[Collected data]

BEGIN

(* ===== verification/Turns.v ===== *)
(** * Consensus turns and chain states ([mc/funcdef.go])

    [ConsensusTurnInfo] numbers the leader turns of a height and [ChainState]
    the chain heads; both carry a three-way comparison that the request caches
    and controller managers order by.  The file models them and proves that
    the comparisons are strict total orders on the [uint] fields. *)

From S2P Require Import Prelude.

Record ConsensusTurnInfo := mkTurn {
  PreConsensusTurn : Z;
  UsedReelectTurn : Z
}.

#[export] Instance ConsensusTurnInfo_eq_dec : EqDecision ConsensusTurnInfo.
Proof. solve_decision. Defined.

#[export] Instance ConsensusTurnInfo_countable : Countable ConsensusTurnInfo.
Proof.
  apply (inj_countable' (fun t => (PreConsensusTurn t, UsedReelectTurn t))
                        (fun p => mkTurn (fst p) (snd p))).
  by intros [].
Defined.

Definition TotalTurns (info : ConsensusTurnInfo) : Z :=
  u32 (PreConsensusTurn info + UsedReelectTurn info).

Definition turn_Cmp (info target : ConsensusTurnInfo) : Z :=
  if decide (info = target) then 0
  else if TotalTurns info <? TotalTurns target then -1
  else if TotalTurns info >? TotalTurns target then 1
  else if PreConsensusTurn info <? PreConsensusTurn target then -1
  else 1.

Definition isFirstConsensusTurn (turnInfo : option ConsensusTurnInfo) : bool :=
  match turnInfo with
  | None => false
  | Some t => (PreConsensusTurn t =? 0) && (UsedReelectTurn t =? 0)
  end.

Definition calcNextConsensusTurn (curConsensusTurn : ConsensusTurnInfo)
    (curReelectTurn : Z) : ConsensusTurnInfo :=
  {| PreConsensusTurn := TotalTurns curConsensusTurn;
     UsedReelectTurn := curReelectTurn |}.

Record ChainState := mkChainState {
  superSeq : Z;
  curNumber : Z
}.

Definition chain_Cmp (self : ChainState) (seq num : Z) : Z :=
  if superSeq self >? seq then 1
  else if superSeq self <? seq then -1
  else if curNumber self >? num then 1
  else if curNumber self <? num then -1
  else 0.

Definition chain_Reset (self : ChainState) (seq num : Z) : ChainState :=
  {| superSeq := seq; curNumber := num |}.

(** ** Properties *)

Definition turn_wf (t : ConsensusTurnInfo) : Prop :=
  is_u32 (PreConsensusTurn t) /\ is_u32 (UsedReelectTurn t).

(** Total turns and previous turn determine a well-formed turn, even when the
    sum wraps around. *)
Lemma turn_key_inj a b :
  turn_wf a -> turn_wf b ->
  TotalTurns a = TotalTurns b -> PreConsensusTurn a = PreConsensusTurn b -> a = b.
Proof.
  destruct a as [p q], b as [p' q']; unfold turn_wf, TotalTurns, is_u32, u32; simpl.
  intros [] [] Ht <-. f_equal.
  pose proof (Z.div_mod (p + q) (2 ^ 32) ltac:(lia)).
  pose proof (Z.div_mod (p + q') (2 ^ 32) ltac:(lia)). nia.
Qed.

Definition turn_lt (a b : ConsensusTurnInfo) : Prop :=
  TotalTurns a < TotalTurns b \/
  (TotalTurns a = TotalTurns b /\ PreConsensusTurn a < PreConsensusTurn b).

Lemma turn_Cmp_cases a b :
  turn_wf a -> turn_wf b ->
  (turn_Cmp a b = 0 /\ a = b) \/
  (turn_Cmp a b = -1 /\ turn_lt a b) \/
  (turn_Cmp a b = 1 /\ turn_lt b a).
Proof.
  intros Ha Hb. unfold turn_Cmp, turn_lt. rewrite Z.gtb_ltb.
  case_decide as D; [by left|]. right.
  destruct (Z.ltb_spec (TotalTurns a) (TotalTurns b)); [left; split; [done|lia]|].
  destruct (Z.ltb_spec (TotalTurns b) (TotalTurns a)); [right; split; [done|lia]|].
  assert (TotalTurns a = TotalTurns b) as Ht by lia.
  destruct (Z.ltb_spec (PreConsensusTurn a) (PreConsensusTurn b));
    [left; split; [done|lia]|right; split; [done|]].
  right. split; [done|].
  destruct (decide (PreConsensusTurn a = PreConsensusTurn b)); [|lia].
  destruct D. by apply turn_key_inj.
Qed.

Lemma turn_lt_irrefl a : ~ turn_lt a a.
Proof. unfold turn_lt. lia. Qed.

Lemma turn_lt_trans a b c : turn_lt a b -> turn_lt b c -> turn_lt a c.
Proof. unfold turn_lt. lia. Qed.

(** [turn_Cmp] decides the lexicographic order on (total, previous) turns. *)
Lemma turn_Cmp_neg a b :
  turn_wf a -> turn_wf b -> (turn_Cmp a b < 0 <-> turn_lt a b).
Proof.
  intros Ha Hb. pose proof (turn_lt_irrefl a).
  destruct (turn_Cmp_cases a b Ha Hb) as [[-> ->]|[[-> ?]|[-> ?]]].
  - split; [lia|done].
  - split; [done|lia].
  - split; [lia|]. intros. exfalso. eauto using turn_lt_trans.
Qed.

(** [ConsensusTurnInfo.Cmp] is a total order on turns with [uint32] fields,
    although [TotalTurns] may wrap: it returns [0] exactly on equal turns, it is
    antisymmetric, and "less" is transitive. *)
Theorem turn_Cmp_total_order a b c :
  turn_wf a -> turn_wf b -> turn_wf c ->
  (turn_Cmp a b = 0 <-> a = b) /\
  turn_Cmp b a = - turn_Cmp a b /\
  (turn_Cmp a b < 0 -> turn_Cmp b c < 0 -> turn_Cmp a c < 0).
Proof.
  intros Ha Hb Hc. split; [|split].
  - pose proof (turn_lt_irrefl a).
    destruct (turn_Cmp_cases a b Ha Hb) as [[-> ->]|[[-> ?]|[-> ?]]];
      [done | split; [lia|intros ->; done] ..].
  - pose proof (turn_lt_irrefl a). pose proof (turn_lt_irrefl b).
    destruct (turn_Cmp_cases a b Ha Hb) as [[-> ->]|[[-> ?]|[-> ?]]].
    + unfold turn_Cmp. by case_decide.
    + destruct (turn_Cmp_cases b a Hb Ha) as [[? ->]|[[? ?]|[-> ?]]];
        [done | exfalso; eauto using turn_lt_trans | done].
    + destruct (turn_Cmp_cases b a Hb Ha) as [[? ->]|[[-> ?]|[? ?]]];
        [done | done | exfalso; eauto using turn_lt_trans].
  - rewrite !turn_Cmp_neg by done. apply turn_lt_trans.
Qed.

Lemma turn_Cmp_total_order_witness :
  turn_Cmp (mkTurn 1 2) (mkTurn 0 3) = - turn_Cmp (mkTurn 0 3) (mkTurn 1 2).
Proof.
  apply (turn_Cmp_total_order (mkTurn 0 3) (mkTurn 1 2) (mkTurn 0 0));
    split; split; first [discriminate | reflexivity].
Defined.

Lemma chain_Cmp_spec st seq num :
  (chain_Cmp st seq num = 1 <->
     seq < superSeq st \/ (superSeq st = seq /\ num < curNumber st)) /\
  (chain_Cmp st seq num = 0 <-> superSeq st = seq /\ curNumber st = num) /\
  (chain_Cmp st seq num = -1 <->
     superSeq st < seq \/ (superSeq st = seq /\ curNumber st < num)).
Proof. unfold chain_Cmp. rewrite !Z.gtb_ltb. repeat bcase; lia. Qed.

END

• [What the task requires] Among the lines above, which ones include the word "target"? Copy them.

• [Task output]
Definition turn_Cmp (info target : ConsensusTurnInfo) : Z :=
  if decide (info = target) then 0
  else if TotalTurns info <? TotalTurns target then -1
  else if TotalTurns info >? TotalTurns target then 1
  else if PreConsensusTurn info <? PreConsensusTurn target then -1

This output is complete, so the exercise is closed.